La svolta economica e sociale potrebbe avvenire, ma bisognerà vedere in che misura. Il Messico è infatti membro del Nafta, il “mercato comune” con Stati Uniti e Canada che ne ha castrato per decenni le possibilità di sviluppo, nonostante riserve petrolifere un tempo assai alte e oggi in progressiva riduzione.
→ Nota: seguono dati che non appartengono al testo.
(** * soshell: the packet codec, the DOM directives, the command handlers
      and the read loop of the websocket terminal (main.go, cmd.go).

    Go strings are byte sequences: they are [string] here (a sequence of
    8-bit [ascii]).  A Go function that returns [(value, error)] returns a
    pair whose second component is an [option error] ([None] is Go's nil).
    The socket, the inbound frames and the user store are threaded through
    every call as an explicit [world]. *)

From Stdlib Require Import NArith Ascii String.
From stdpp Require Import base option list sorting strings gmap fin_maps.

(** ** Errors *)

(** Go's [error] values met by the program. *)
Inductive error : Type :=
| EOF                               (* io.EOF: the peer closed the stream *)
| TransportError (msg : string)     (* a failed read or write on the socket *)
| SyntaxError                       (* encoding/json: malformed text *)
| UnmarshalTypeError                (* encoding/json: value of the wrong kind *)
| ErrorString (msg : string).       (* errors.New(msg) *)

(** [e.Error()] *)
Definition Error (e : error) : string :=
  match e with
  | EOF => "EOF"
  | TransportError msg => msg
  | SyntaxError => "invalid character in JSON input"
  | UnmarshalTypeError => "json: cannot unmarshal value into Go value"
  | ErrorString msg => msg
  end.

#[global] Instance error_eq_dec : EqDecision error.
Proof. solve_decision. Defined.

(** A Go slice is nil or holds a sequence; [len] of a nil slice is 0. *)
Definition slice (A : Type) : Type := option (list A).

Definition len {A} (s : slice A) : nat :=
  match s with None => 0 | Some l => length l end.

Definition elems {A} (s : slice A) : list A :=
  match s with None => [] | Some l => l end.

(** ** Bytes and UTF-8 (package unicode/utf8) *)

Module utf8.

Definition val (b : ascii) : N := N_of_ascii b.

Definition byte (n : N) : ascii := ascii_of_N n.

Definition in_range (lo hi : N) (b : ascii) : bool :=
  ((lo <=? val b) && (val b <=? hi))%N.

(** a continuation byte, 10xxxxxx *)
Definition cont (b : ascii) : bool := in_range 0x80 0xBF b.

Definition RuneError : N := 0xFFFD.
Definition RuneSelf : N := 0x80.

(** [utf8.DecodeRuneInString]: the rune that starts [s] and its width in
    bytes; [(RuneError, 1)] when [s] does not start with a well-formed
    encoding (shortest form, no surrogate, at most U+10FFFF). *)
Definition DecodeRune (s : string) : N * nat :=
  match s with
  | EmptyString => (RuneError, 0)
  | String b0 t =>
    let v0 := val b0 in
    if (v0 <? RuneSelf)%N then (v0, 1)
    else if (v0 <? 0xC2)%N then (RuneError, 1)
    else if (v0 <? 0xE0)%N then
      match t with
      | String b1 _ =>
        if cont b1
        then (N.lor (N.shiftl (N.land v0 0x1F) 6) (N.land (val b1) 0x3F), 2)
        else (RuneError, 1)
      | _ => (RuneError, 1)
      end
    else if (v0 <? 0xF0)%N then
      match t with
      | String b1 (String b2 _) =>
        let lo := if (v0 =? 0xE0)%N then 0xA0%N else 0x80%N in
        let hi := if (v0 =? 0xED)%N then 0x9F%N else 0xBF%N in
        if in_range lo hi b1 && cont b2
        then (N.lor (N.shiftl (N.land v0 0x0F) 12)
                (N.lor (N.shiftl (N.land (val b1) 0x3F) 6)
                       (N.land (val b2) 0x3F)), 3)
        else (RuneError, 1)
      | _ => (RuneError, 1)
      end
    else if (v0 <? 0xF5)%N then
      match t with
      | String b1 (String b2 (String b3 _)) =>
        let lo := if (v0 =? 0xF0)%N then 0x90%N else 0x80%N in
        let hi := if (v0 =? 0xF4)%N then 0x8F%N else 0xBF%N in
        if in_range lo hi b1 && cont b2 && cont b3
        then (N.lor (N.shiftl (N.land v0 0x07) 18)
                (N.lor (N.shiftl (N.land (val b1) 0x3F) 12)
                   (N.lor (N.shiftl (N.land (val b2) 0x3F) 6)
                          (N.land (val b3) 0x3F))), 4)
        else (RuneError, 1)
      | _ => (RuneError, 1)
      end
    else (RuneError, 1)
  end.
Per ottenere il via libera da una parte della “classe dirigente” messicana, Obrador ha dovuto annacquare non poco il suo programma politico, incentrato comunque sulla parola d’ordine “prima i poveri”. Se n’è avuta una dimostrazione con le prime dichiarazioni successive alla resa dei suoi due prinicpali concorrenti – il candidato del partito al governo (Pri), José Antonio Meade, e Ricardo Anaya, che guidava una coalizione destra-sinistra con il Pan e il Prd, rispettivamente terzo e secondo.
La
patria viene prima di tutto»; «Il nuovo progetto della nazione punterà a
stabilire una democrazia autentica, ma non vogliamo costruire una
dittatura né aperta, né coperta. I cambiamenti saranno profondi, ma
avverranno nel rispetto dell’ordine legale stabilito. Ci sarà libertà di
impresa, di espressione, di associazione e di religione. Si
garantiranno tutte le libertà individuali e sociali, così come i diritti
civili e politici consacrati nella nostra costituzione»; «il nuovo
governo manterrà la disciplina finanziaria e fiscale. Si riconosceranno
gli impegni presi con le imprese, le banche nazionali e straniere»,
anche se «i contratti del settore energetico saranno rivisti, per
prevenire atti di corruzione e illegalità».
Del
resto Amlo sa meglio di chiunque altro, in Messico, che vincere le
elezioni è solo una piccola parte del problema. La partita politica, da
quelle parti, non si è giocata quasi mai soltanto sul piano del consenso
popolare, ma quasi sempre su quello più brutale dei rapporti di forza
militari. E Amlo non è Chavez, a partire dal fatto che il secondo poteva
contare sulla fedeltà di gran parte dell’esercito…
Obrador
ha dunque garantito che «non attueremo il programma in maniera
arbitraria, né ci saranno confische o espropriazioni di beni», per
tranquillizzare al massimo possidenti, imprese, multinazionali. Ossia
chi tiene di fatto in mano i cordoni (i “cappi”) del potere finanziario,
assai più volatile di quello industriale, e soprattutto il “combinato
disposto” tra forze dell’ordine, esercito, squadroni della morte e
narcotrafficanti; spesso indistinguibili l’uno dall’altro, specialmente
ai vertici.
La
prudenza di Amlo, insomma, non è una “questione ideologica”… La vera
sfida del cambiamento sociale riparte in tutta l’America Latina,
contrastando quella che sembrava una inarrestabile rivincita da parte
dell’imperialismo statunitense (la caduta “processuale” dei governi
progressisti in Argentina, Brasile, Paraguay, ecc). Ma non è – non è mai
stato – “un pranzo di gala” da misurare soltanto col metro della
“rivoluzionarietà” immediata degli atti del nuovo governo.